High susceptibility of human leukemic cells to Fas-induced apoptosis is restricted to G1 phase of the cell cycle and can be increased by interferon treatment

Abstract

In this study, we analyzed the influence of cell cycle status manipulations of leukemic cells on Fas-mediated apoptosis using the GM-CSF-dependent human myeloid leukemia cell line AML-193 as a model. GM-CSF and long-term treatment with interferon-gamma (IFN-γ) or interferon-alpha (IFN-α) were used to manipulate the cell cycle status. Control cells were GM-CSF deprived, nonproliferating cells.

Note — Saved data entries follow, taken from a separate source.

Lemma negative_number_is_a_value_witness :
  negative_number "-5" = true /\
  parse_args (fun s => if String.eqb s "-5" then Some (-5)
                       else Sample.py_int s)
             Sample.py_float parser
             ["-j"; "-5"; "-m"; "1"; "-i"; "in"; "-o"; "out"]
  = Parsed (set_attr
              (set_attr
                 (set_attr
                    (set_attr (map (fun a => (dest a, default a)) parser)
                              "job_id" (PInt (-5)))
                    "model_type" (PInt 1))
                 "data_dir" (PStr "in"))
              "output_dir" (PStr "out")).
Proof.
  split; [reflexivity|].
  unfold parse_args.
  rewrite (proj2 (@negative_number_is_a_value
             (fun s => if String.eqb s "-5" then Some (-5)
                       else Sample.py_int s)
             Sample.py_float "-j" "-5"
             ["-m"; "1"; "-i"; "in"; "-o"; "out"]
             (Argument ["-j"; "--job-id"] TInt None true PNone "job_id")
             (PInt (-5)) (map (fun a => (dest a, default a)) parser) []
             false eq_refl eq_refl eq_refl eq_refl)).
  reflexivity.
Defined.

(** ** Accepted command lines *)

Lemma convert_has_type (py_int : string -> option Z)
    (py_float : string -> option float) (t : arg_type) (s : string)
    (v : pyval) :
  convert py_int py_float t s = Some v -> has_type t v = true.
Proof.
  destruct t; cbn.
  - destruct (py_int s); [now intros [= <-] | discriminate].
  - now intros [= <-].
  - destruct (py_float s); [now intros [= <-] | discriminate].
Qed.
Lemma header_data_initial : header_data_ok initial.
Proof. repeat split; try constructor. discriminate. Qed.

Lemma other_field_not_numeric (row : list string) (k : string) :
  In k (List.filter nonempty
          (List.filter (fun x => negb (Py.isdigit x)) row)) ->
  nonempty k = true /\ Py.isdigit k = false.
Proof.
  intros [Hk Hne]%filter_In. apply filter_In in Hk as [_ Hnd].
  split; [exact Hne|]. destruct (Py.isdigit k); [discriminate|reflexivity].
Qed.

Lemma clear_header_data v : header_data_ok v -> header_data_ok (clear v).
Proof.
  unfold header_data_ok.
  destruct v as [ov [] gv dv fv sv ev nv]; simpl; try (intros H; exact H).
  intros (_ & _ & Hg). repeat split; try constructor. exact Hg.
Qed.

Lemma loop_body_header_data v line v' :
  header_data_ok v -> loop_body v line = inr v' -> header_data_ok v'.
Proof.
  intros Hv%clear_header_data. unfold loop_body.
  destruct Hv as (Hof & Hds & Hg).
  destruct (fields line) as [|name rest] eqn:Hf.
  { intros [= <-]. repeat split; assumption. }
  assert (name <> "") as Hname.
  { apply nonempty_ne, (fields_nonempty line). rewrite Hf. left; reflexivity. }
  destruct (Vars.state (clear v)) eqn:Hst.
  - intros [= <-]. repeat split; try assumption.
    cbn. intros g [= <-]. exact Hname.
  - unfold parse_celero_recordTable_header. intros [= <-].
    unfold header_data_ok.
    cbn [Vars.other_fields Vars.data_sizes Vars.group_name].
    split; [|split; [|exact Hg]].
    + apply List.Forall_forall. intros k Hk.
      exact (other_field_not_numeric (name :: rest) _ Hk).
    + apply np_array_of_ints_nonneg.
      apply List.Forall_forall. intros n Hn.
      apply in_map_iff in Hn as (s & <- & _). apply int_nonneg.
  - unfold result_row_branch.
    destruct (map_float _); [discriminate|].
    destruct (Vars.group_name (clear v)) eqn:Hgn; [|discriminate].
    intros [= <-]. unfold header_data_ok. simpl. rewrite Hgn. auto.
  - intros [= <-]. repeat split; assumption.
Qed.

Lemma loop_body_records_ok v line v' :
  invariant v -> header_data_ok v ->
  Forall record_ok (Vars.output v) ->
  loop_body v line = inr v' ->
  Forall record_ok (Vars.output v').
Proof.
  unfold loop_body.
  destruct (fields line) as [|name rest] eqn:Hf.
  { intros _ _ Ho [= <-]. simpl. rewrite clear_output. exact Ho. }
  destruct (Vars.state (clear v)) eqn:Hst.
  - intros _ _ Ho [= <-]. simpl. rewrite clear_output. exact Ho.
  - intros _ _ Ho. destruct (parse_celero_recordTable_header _) as [[[? ?] ?] ?].
    intros [= <-]. simpl. rewrite clear_output. exact Ho.
  - assert (clear v = v) as Hc.
    { revert Hst. unfold clear.
      destruct (Vars.state v); (discriminate || reflexivity). }
    rewrite Hc in *. unfold invariant, header_data_ok. rewrite Hst.
    intros (_ & Hss & Hse) (Hof & Hds & Hg) Ho.
    unfold result_row_branch.
    destruct (map_float _) as [e|ts] eqn:Hm; [discriminate|].
    destruct (Vars.group_name v) as [g|] eqn:Hgn; [|discriminate].
    intros [= <-]. simpl. apply Forall_app. split; [exact Ho|].
    constructor; [|constructor].
    pose proof (map_float_length _ _ Hm) as Hlen.
    unfold record_ok, np_array_of_floats; simpl.
    split; [|split; [|split; [|split]]].
    + rewrite Hlen, slice_length, Hse. lia.
    + apply Hg. reflexivity.
    + apply nonempty_ne, (fields_nonempty line). rewrite Hf. left; reflexivity.
    + exact Hds.
    + intros k x Hk. apply dict_lookup_pairs, in_zip in Hk as [Hk Hx].
      rewrite List.Forall_forall in Hof. destruct (Hof k Hk) as [Hne Hnd].
      split; [apply nonempty_ne, Hne|]. split; [exact Hnd|].
      apply nonempty_ne, (fields_nonempty line). rewrite Hf.
      exact (slice_subset _ _ _ _ Hx).
  - intros _ _ Ho [= <-]. rewrite clear_output. exact Ho.
Qed.

Lemma run_records_ok infile : forall v v',
  invariant v -> header_data_ok v ->
  Forall record_ok (Vars.output v) ->
  run v infile = inr v' ->
  Forall record_ok (Vars.output v').
Proof.
  induction infile as [|line rest IH]; simpl; intros v v' Hi Hh Ho Hr.
  - injection Hr as <-; exact Ho.
  - destruct (loop_body v line) as [e|v1] eqn:Hstep; [discriminate|].
    apply (IH v1); [| | |exact Hr].
    + eapply loop_body_invariant; eassumption.
    + eapply loop_body_header_data; eassumption.
    + eapply loop_body_records_ok; eassumption.
Qed.

(** X2: Whatever the input, every record the reader returns has at most as
    many times as data sizes, a non-empty group and benchmark name, data
    sizes that are not negative, and extra data whose keys are non-empty and
    not numeric and whose values are non-empty. *)
Theorem read_records_ok (infile : list string) (records : list Result.t) :
  read_celero_recordTable infile = inr records ->
  Forall record_ok records.
Proof.
  rewrite read_unfold. destruct (run initial infile) as [e|v] eqn:Hr;
    [discriminate|].
  intros [= <-].
  apply (run_records_ok infile initial v); try assumption.
  - apply invariant_initial.
  - apply header_data_initial.
  - constructor.
Qed.

Lemma read_records_ok_witness :
  Forall record_ok
    [Result.mk "grp" "cpu" (Int64Array [128%Z; 256%Z]) [float_one]
       {[ "AF_PLATFORM" := "CUDA" ]}].
Proof.
  apply (read_records_ok
           [text_line "grp"; text_line ",AF_PLATFORM,128,256";
            text_line "cpu,CUDA,1.0"]).
  vm_compute. reflexivity.
Defined.
(** * Copy-on-write fork smoke tests of xv6: [test4.c] and [testcow.c]

    The repository holds two user programs.  Each one measures the number of
    free physical pages, allocates 4096 bytes, measures again, forks, and in
    the parent and in the child measures, writes one byte to the buffer,
    measures again and prints a verdict.

    A program talks to the kernel through system calls and writes to its own
    memory.  Both programs are straight-line code with conditionals, so a
    program is a finite tree of operations ([prog]); [run] executes one
    process against an [oracle] that fixes what the kernel answers, and
    records every operation in a trace. *)

From Stdlib Require Import ZArith List String Ascii Bool Lia.
From Stdlib Require Import Strings.Byte.
Import ListNotations.
Local Open Scope string_scope.
Local Open Scope Z_scope.

(** ** Operations *)

(** C [int] values (free-page counts, pids, file descriptors) and the pointer
    returned by [malloc] are integers; the programs only compare them, so no
    arithmetic wraps. *)
Definition int := Z.
Definition ptr := Z.
(** The chunk name of a document is the plain name of a script. *)
Lemma chunk_is_plainName dirs stem :
  Forall (λ dir, plainName dir = true) dirs →
  plainName stem = true →
  plainName (replaceChar "/" "_" (render (dirs ++ [stem])) +:+ scriptExtension) = true.
Proof.
  intros Hdirs Hstem. apply plainName_split. split.
  - assert (∃ first others, dirs ++ [stem] = first :: others ∧ plainName first = true)
      as (first & others & -> & Hfirst).
    { destruct dirs as [|dir dirs]; [by exists stem, []|].
      apply Forall_cons in Hdirs as [? _]. by exists dir, (dirs ++ [stem]). }
    destruct (plainName_head first Hfirst) as (c & rest & -> & Hdot & Hsep).
    unfold render. rewrite join_cons_char. cbn [replaceChar].
    change (Ascii.eqb c "/") with (Ascii.eqb c sep). rewrite Hsep, append_cons.
    unfold Glob.visible, Glob.hidden. simpl. by rewrite Hdot.
  - rewrite mem_append, mem_replaceChar by done. done.
Qed.

(** X8: the chunk of a page names a pair of the entry mapping exactly when
    the tree has the script of that name directly in [src/scripts]. *)
Theorem page_chunk_names_script :
  Forall
    (λ page,
       Forall
         (λ chunk,
            is_Some (entry parameters !! chunk) ↔
            "src/scripts/" +:+ chunk +:+ scriptExtension ∈ tree ∧
            chunk ≠ "__proto__")
         (chunks page))
    (htmlPages parameters).
Proof.
  unfold parameters. rewrite htmlPages_generateParameters.
  apply Forall_fmap, Forall_forall. intros path Hin.
  apply elem_of_globSync in Hin as [Hmatch _].
  apply matches_documentPattern in Hmatch as (dirs & stem & -> & Hdirs & Hname).
  unfold compose. rewrite pageOf_document by done. cbn [chunks].
  constructor; [|constructor].
  pose proof (chunk_is_plainName dirs stem Hdirs
                (plainName_stem stem documentExtension eq_refl Hname)) as Hchunk.
  split.
  - intros [value H]. apply lookup_entry_of_tree in H as (? & _ & ? & _). done.
  - intros [Hin Hproto]. eexists. apply lookup_entry_of_tree. done.
Qed.
Lemma disjoint_spec k k' c :
  disjoint k k' = true -> in_cls k' c = true -> in_cls k c = false.
Proof.
  destruct k as [a| |d], k' as [b| |d']; simpl; try done.
  - intros Hab Hc. apply N.eqb_eq in Hc as ->. apply negb_true_iff in Hab.
    rewrite N.eqb_sym. done.
  - intros Ha Hc. destruct (N.eqb_spec c a) as [->|]; [|done].
    apply negb_true_iff in Ha. congruence.
  - intros Ha Hc. apply N.eqb_eq in Hc as ->. by apply negb_true_iff in Ha.
Qed.

Lemma scripted_rep k p :
  scripted (MaxRepeat k :: p) = true ->
  exists k' p', p = One k' :: p' /\ disjoint k k' = true /\ scripted p = true.
Proof.
  simpl. destruct p as [|[k'|k'] p']; try done.
  intros [? ?]%andb_true_iff. by exists k', p'.
Qed.

Lemma deriv_scripted c p q :
  scripted p = true -> deriv c p = Some q -> scripted q = true.
Proof.
  induction p as [|[k|k] p IH]; intros Hp Hd; simpl in Hd; [done| |].
  - destruct (in_cls k c); [|done]. by injection Hd as <-.
  - destruct (in_cls k c); [by injection Hd as <-|].
    destruct (scripted_rep _ _ Hp) as (k' & p' & -> & _ & Hp'). by apply IH.
Qed.

Lemma deriv_lang c p q m :
  deriv c p = Some q -> lang q m -> lang p (c :: m).
Proof.
  revert q m. induction p as [|[k|k] p IH]; intros q m Hd Hm; simpl in Hd; [done| |].
  - destruct (in_cls k c) eqn:Hc; [|done]. injection Hd as <-. by constructor.
  - destruct (in_cls k c) eqn:Hc.
    + injection Hd as <-. inversion Hm as [| |k0 w p0 m0 Hw Hm0]; subst.
      apply (lang_rep k (c :: w)); [by constructor|done].
    + apply (lang_rep k []); [constructor|]. by eapply IH.
Qed.
(** After a replacement the replaced character is gone, provided the
    inserted text does not bring it back. *)
Lemma all_replace_gone (p : ascii -> bool) (old : ascii) (new s : string) :
  Str.all (fun c => p c && negb (Ascii.eqb c old)) new = true ->
  Str.all p s = true ->
  Str.all (fun c => p c && negb (Ascii.eqb c old)) (Str.replace old new s)
  = true.
Proof.
  intros Hnew. induction s as [|c s IH]; simpl; [reflexivity|].
  intros [Hc Hs]%andb_prop. destruct (Ascii.eqb c old) eqn:E.
  - now rewrite all_append, Hnew, IH.
  - simpl. now rewrite Hc, E, IH.
Qed.

Lemma replace_absent (old : ascii) (new s : string) :
  Str.all (fun c => negb (Ascii.eqb c old)) s = true ->
  Str.replace old new s = s.
Proof.
  induction s as [|c s IH]; simpl; [reflexivity|].
  intros [Hc Hs]%andb_prop. apply negb_true_iff in Hc.
  now rewrite Hc, IH.
Qed.

Lemma lower_fixed (s : string) :
  Str.all (fun c => Ascii.eqb (Str.lower_char c) c) s = true ->
  Str.lower s = s.
Proof.
  induction s as [|c s IH]; simpl; [reflexivity|].
  intros [Hc Hs]%andb_prop. apply Ascii.eqb_eq in Hc.
  now rewrite Hc, IH.
Qed.

Lemma all_lower (p : ascii -> bool) (s : string) :
  (forall c, p c = true -> p (Str.lower_char c) = true) ->
  Str.all p s = true -> Str.all p (Str.lower s) = true.
Proof.
  intros Hp. induction s as [|c s IH]; simpl; [reflexivity|].
  intros [Hc Hs]%andb_prop. now rewrite (Hp c Hc), IH.
Qed.

Lemma lower_is_lowered (s : string) :
  Str.all (fun c => Ascii.eqb (Str.lower_char c) c) (Str.lower s) = true.
Proof.
  induction s as [|c s IH]; simpl; [reflexivity|].
  now rewrite lower_char_idempotent, Ascii.eqb_refl, IH.
Qed.

Lemma lstrip_no_space (s : string) :
  Str.all not_space s = true -> Str.lstrip s = s.
Proof.
  destruct s as [|c s]; simpl; [reflexivity|].
  unfold not_space at 1. intros [Hc _]%andb_prop.
  apply negb_true_iff in Hc. now rewrite Hc.
Qed.

Lemma rstrip_no_space (s : string) :
  Str.all not_space s = true -> Str.rstrip s = s.
Proof.
  induction s as [|c s IH]; simpl; [reflexivity|].
  unfold not_space at 1. intros [Hc Hs]%andb_prop.
  apply negb_true_iff in Hc. rewrite (IH Hs), Hc. now destruct s.
Qed.

Lemma strip_no_space (s : string) :
  Str.all not_space s = true -> Str.strip s = s.
Proof.
  intros H. unfold Str.strip. rewrite (lstrip_no_space s H).
  now apply rstrip_no_space.
Qed.

(** ** The canonicalization chain *)

(** A canonical label is made of canonical characters only. *)
Lemma canonicalize_canonical (label : string) :
  Str.all canonical_char (canonicalize label) = true.
Proof.
  unfold canonicalize.
  apply (all_replace_gone
           (fun c => lowered c && negb (Ascii.eqb c "?")
                     && negb (Ascii.eqb c " ") && negb (Ascii.eqb c "&"))
           "-" "_"); [reflexivity|].
  apply (all_replace_gone
           (fun c => lowered c && negb (Ascii.eqb c "?")
                     && negb (Ascii.eqb c " "))
           "&" "and"); [reflexivity|].
  apply (all_replace_gone
           (fun c => lowered c && negb (Ascii.eqb c "?")) " " "_");
    [reflexivity|].
  apply (all_replace_gone lowered "?" ""); [reflexivity|].
  apply lower_is_lowered.
Qed.

(** On a string of canonical characters only [strip] can still act. *)
Lemma canonicalize_on_canonical (s : string) :
  Str.all canonical_char s = true -> canonicalize s = Str.strip s.
Proof.
  intros H. apply (all_strip canonical_char) in H.
  unfold canonicalize.
  assert (L : Str.lower (Str.strip s) = Str.strip s).
  { apply lower_fixed. revert H. apply all_impl.
    intros c. unfold canonical_char.
    now intros [[[[Hc _]%andb_prop _]%andb_prop _]%andb_prop _]%andb_prop. }
  rewrite L.
  rewrite (replace_absent "?").
  2:{ revert H. apply all_impl. intros c. unfold canonical_char.
      now intros [[[[_ Hc]%andb_prop _]%andb_prop _]%andb_prop _]%andb_prop. }
  rewrite (replace_absent " ").
  2:{ revert H. apply all_impl. intros c. unfold canonical_char.
      now intros [[[_ Hc]%andb_prop _]%andb_prop _]%andb_prop. }
  rewrite (replace_absent "&").
  2:{ revert H. apply all_impl. intros c. unfold canonical_char.
      now intros [[_ Hc]%andb_prop _]%andb_prop. }
  apply replace_absent.
  revert H. apply all_impl. intros c. unfold canonical_char.
  now intros [_ Hc]%andb_prop.
Qed.

(** A second pass of the chain only trims. *)
Lemma canonicalize_twice (label : string) :
  canonicalize (canonicalize label) = Str.strip (canonicalize label).
Proof. apply canonicalize_on_canonical, canonicalize_canonical. Qed.

(** A label whose only whitespace is the plain space has a canonical form
    without any whitespace. *)
Lemma canonicalize_no_space (label : string) :
  Str.all plain_space_only label = true ->
  Str.all not_space (canonicalize label) = true.
Proof.
  intros H. unfold canonicalize.
  apply all_replace; [reflexivity|].
  apply all_replace; [reflexivity|].
  apply (all_impl (fun c => plain_space_only c && negb (Ascii.eqb c " ")));
    [exact plain_no_space_is_not_space|].
  apply all_replace_gone; [reflexivity|].
  apply all_replace; [reflexivity|].
  apply all_lower; [exact lower_char_plain_space|].
  now apply all_strip.
Qed.

Lemma canonicalize_idempotent_plain (label : string) :
  Str.all plain_space_only label = true ->
  canonicalize (canonicalize label) = canonicalize label.
Proof.
  intros H. rewrite canonicalize_twice.
  now apply strip_no_space, canonicalize_no_space.
Qed.

(** C4, as the specification states it, at the header [?<TAB>a]: one pass
    gives [<TAB>a], a second pass gives [a]. *)
Lemma canonicalize_not_idempotent_after_question_mark :
  canonicalize Sample.tab_header = String "009" "a"
  /\ canonicalize (canonicalize Sample.tab_header) = "a"
  /\ canonicalize (canonicalize Sample.tab_header)
     <> canonicalize Sample.tab_header.
Proof. repeat split. discriminate. Qed.

(** C4 (amended): [canonicalize] is the six steps of the specification
    applied in its order; a second pass does nothing but trim, so it
    returns the result of the first pass exactly when that result neither
    starts nor ends with whitespace, which is the case of every header
    whose only whitespace characters are plain spaces. *)
Theorem canonicalize_is_chain_idempotent_when_trimmed (label : string) :
  canonicalize label = SpecChain.chain label
  /\ (canonicalize (canonicalize label) = canonicalize label
      <-> Str.strip (canonicalize label) = canonicalize label)
  /\ (Str.all plain_space_only label = true ->
      canonicalize (canonicalize label) = canonicalize label).
Proof.
  split; [reflexivity|]. split.
  - now rewrite canonicalize_twice.
  - apply canonicalize_idempotent_plain.
Qed.

(** The theorem at the income header of the form. *)
Lemma canonicalize_is_chain_idempotent_when_trimmed_witness :
  canonicalize Sample.income_header = INCOME
  /\ canonicalize (canonicalize Sample.income_header)
     = canonicalize Sample.income_header.
Proof.
  split; [reflexivity|].
  apply (canonicalize_is_chain_idempotent_when_trimmed Sample.income_header).
  reflexivity.
Defined.

(** ** Step 1: the status check *)

Lemma to_int_digits (z : Z) :
  Z.to_int z <> Decimal.Pos Decimal.Nil
  /\ Z.to_int z <> Decimal.Neg Decimal.Nil.
Proof.
  destruct z as [|p|p]; simpl; split; try discriminate;
    intros [= H]; now apply (DecimalPos.Unsigned.to_uint_nonnil p).
Qed.

(** The decimal text of a number determines the number. *)
Lemma str_of_Z_inj (a b : Z) : str_of_Z a = str_of_Z b -> a = b.
Proof.
  unfold str_of_Z. intros H.
  apply (f_equal NilZero.int_of_string) in H.
  rewrite !NilZero.isi in H by apply to_int_digits.
  injection H as H. now apply DecimalZ.to_int_inj.
Qed.

(** The exception of the fetch step carries the status: two statuses with
    the same message are the same status. *)
Lemma fetch_failure_inj (s s' : Z) :
  fetch_failure s = fetch_failure s' -> s = s'.
Proof.
  unfold fetch_failure. intros [= H]. now apply str_of_Z_inj.
Qed.

Lemma fetch_200 (w : World) :
  status_code (response w) = 200%Z -> fetch w = Ok (text (response w)).
Proof. unfold fetch. now intros ->. Qed.

Lemma fetch_not_200 (w : World) :
  status_code (response w) <> 200%Z ->
  fetch w = Err (fetch_failure (status_code (response w))).
Proof.
  unfold fetch. intros H.
  destruct (Z.eqb_spec (status_code (response w)) 200); [contradiction|].
  reflexivity.
Qed.

Lemma not_2xx_not_200 (status : Z) : is_2xx status = false -> status <> 200%Z.
Proof. intros H ->. discriminate. Qed.

(** A run whose fetch fails ends there, before [psycopg2.connect]. *)
Lemma run_fetch_failure (w : World) :
  status_code (response w) <> 200%Z ->
  run w = (Err (fetch_failure (status_code (response w))), []).
Proof.
  intros H. unfold run, extract. now rewrite (fetch_not_200 w H).
Qed.

(** C1, as the specification states it, at status 204: a 2xx status on
    which the fetch step raises. *)
Lemma fetch_raises_on_204 :
  is_2xx 204 = true
  /\ fetch (Sample.world 204 Sample.full Sample.accept_all)
     = Err (Exception "Failed to fetch data: 204").
Proof. split; reflexivity. Qed.

(** C1 (amended): the fetch step succeeds on status 200 and on no other,
    returning the body as text; on every other status, the other 2xx
    statuses included, it raises an exception that carries the status.
    No status does neither. *)
Theorem fetch_succeeds_exactly_on_200 (w : World) :
  ((status_code (response w) = 200%Z
    /\ fetch w = Ok (text (response w)))
   \/ (status_code (response w) <> 200%Z
       /\ fetch w = Err (fetch_failure (status_code (response w)))))
  /\ (forall s s' : Z, fetch_failure s = fetch_failure s' -> s = s').
Proof.
  split; [|exact fetch_failure_inj].
  destruct (Z.eq_dec (status_code (response w)) 200) as [E|N].
  - left. split; [exact E|now apply fetch_200].
  - right. split; [exact N|now apply fetch_not_200].
Qed.

(** C7: when the GET answers with a failure status, the run ends with the
    exception of the fetch step and no call at all has been made on the
    database: nothing is dropped, created or inserted. *)
Theorem failed_fetch_leaves_database_untouched (w : World) :
  is_2xx (status_code (response w)) = false ->
  outcome w = Err (fetch_failure (status_code (response w)))
  /\ trace w = [].
Proof.
  intros H. unfold outcome, trace.
  now rewrite (run_fetch_failure w (not_2xx_not_200 _ H)).
Qed.

(** The theorem at status 401. *)
Lemma failed_fetch_leaves_database_untouched_witness :
  is_2xx 401 = false
  /\ outcome (Sample.world 401 Sample.full Sample.accept_all)
     = Err (Exception "Failed to fetch data: 401")
  /\ trace (Sample.world 401 Sample.full Sample.accept_all) = [].
Proof.
  split; [reflexivity|].
  apply (failed_fetch_leaves_database_untouched
           (Sample.world 401 Sample.full Sample.accept_all)).
  reflexivity.
Defined.

(** ** The tuple of one INSERT *)

Lemma getitem_absent (labels : list string) (row : list value)
    (key : string) :
  get_loc key labels = None -> getitem labels row key = Err (KeyError key).
Proof. unfold getitem. now intros ->. Qed.

Lemma getitem_present (labels : list string) (row : list value)
    (key : string) :
  get_loc key labels <> None -> exists x, getitem labels row key = Ok x.
Proof.
  unfold getitem. destruct (get_loc key labels); [eauto|contradiction].
Qed.

Lemma get_loc_none_occurrences (key : string) (labels : list string) :
  get_loc key labels = None -> occurrences key labels = 0%nat.
Proof.
  induction labels as [|l ls IH]; cbn; [reflexivity|].
  destruct (String.eqb l key); [discriminate|].
  destruct (get_loc key ls); [discriminate|]. intros _. now apply IH.
Qed.

Lemma occurrences_zero_absent (key : string) (labels : list string) :
  occurrences key labels = 0%nat -> get_loc key labels = None.
Proof.
  induction labels as [|l ls IH]; cbn; [reflexivity|].
  destruct (String.eqb l key); [discriminate|].
  intros H. now rewrite (IH H).
Qed.

Lemma occurs_once_present (key : string) (labels : list string) :
  occurrences key labels = 1%nat -> get_loc key labels <> None.
Proof. intros H E. apply get_loc_none_occurrences in E. lia. Qed.

Lemma occurs_once_not_repeated (key : string) (labels : list string) :
  occurrences key labels = 1%nat -> repeated key labels = false.
Proof. unfold repeated. now intros ->. Qed.
(** * Ovis workflow engine: parameter resolution, task execution, persistence

    A shallow embedding of [ovis/workflow/engine.py] and
    [ovis/workflow/manager.py].

    - Python values that flow through parameters and handler results are
      the inductive [value] (None, bool, int, str, list, dict with string
      keys in insertion order).
    - The results accumulator of a run ([results], a Python dict keyed by
      task id) is a [gmap string value].
    - A raised exception is the [Raised] constructor of [outcome], carrying
      [str(e)].
    - [datetime.now()] reads a counter that advances with every call.
    - Handlers are functions from the resolved parameter dict to an
      [outcome].  Each call of an observer callback is an entry of the
      event log of the run.  [execute_workflow] is the run in which the
      callbacks return (the ones the UI installs emit a Qt signal): a
      slot of the engine records whether a callback is registered.
      [execute_workflow_observed] is the run with callbacks that return
      or raise; the two agree when every callback returns.
    - [workflow.tasks] is a list of task records: the entries are distinct
      objects, as [from_dict], [from_yaml] and [create_workflow_from_dict]
      build them.
    - [cancel_execution] is written by another thread
      ([WorkflowRunnerThread.stop]); the run takes a function telling
      before which test of the flag that happens.
    - The template and instance directories are maps from file stems to
      documents; an id stands for the file named after it when that name
      is a plain file name ([plain_file_name]). *)

From stdpp Require Import base gmap list strings sorting.
From Stdlib Require Import ZArith Lia Ascii.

IFN-γ or IFN-α treatment did not induce proliferation in control cells, but resulted in recruitment of cells from resting G₀ phase into activated G₁ phase. Using agonistic anti-Fas antibodies (FAS18), we demonstrated that this shift from G₀ to G₁ was accompanied by a 2.5-fold increase in Fas sensitivity. A similar increase in sensitivity to FAS18 could be obtained by induction of proliferation with GM-CSF. Quantitative FACS analysis of surviving cells after FAS18-induced apoptosis showed deletion of the G₁ compartment, but complete protection of resting G₀ cells. Cells in S or G₂/M phase were relatively protected against Fas induction. In conclusion, sensitivity to Fas-mediated apoptosis was restricted to cells in G₁ phase of the cell cycle, and can be increased by treatment of cells with interferons. By this mechanism, interferon treatment may render leukemic cells more susceptible to lysis by T cells during immunotherapeutic interventions.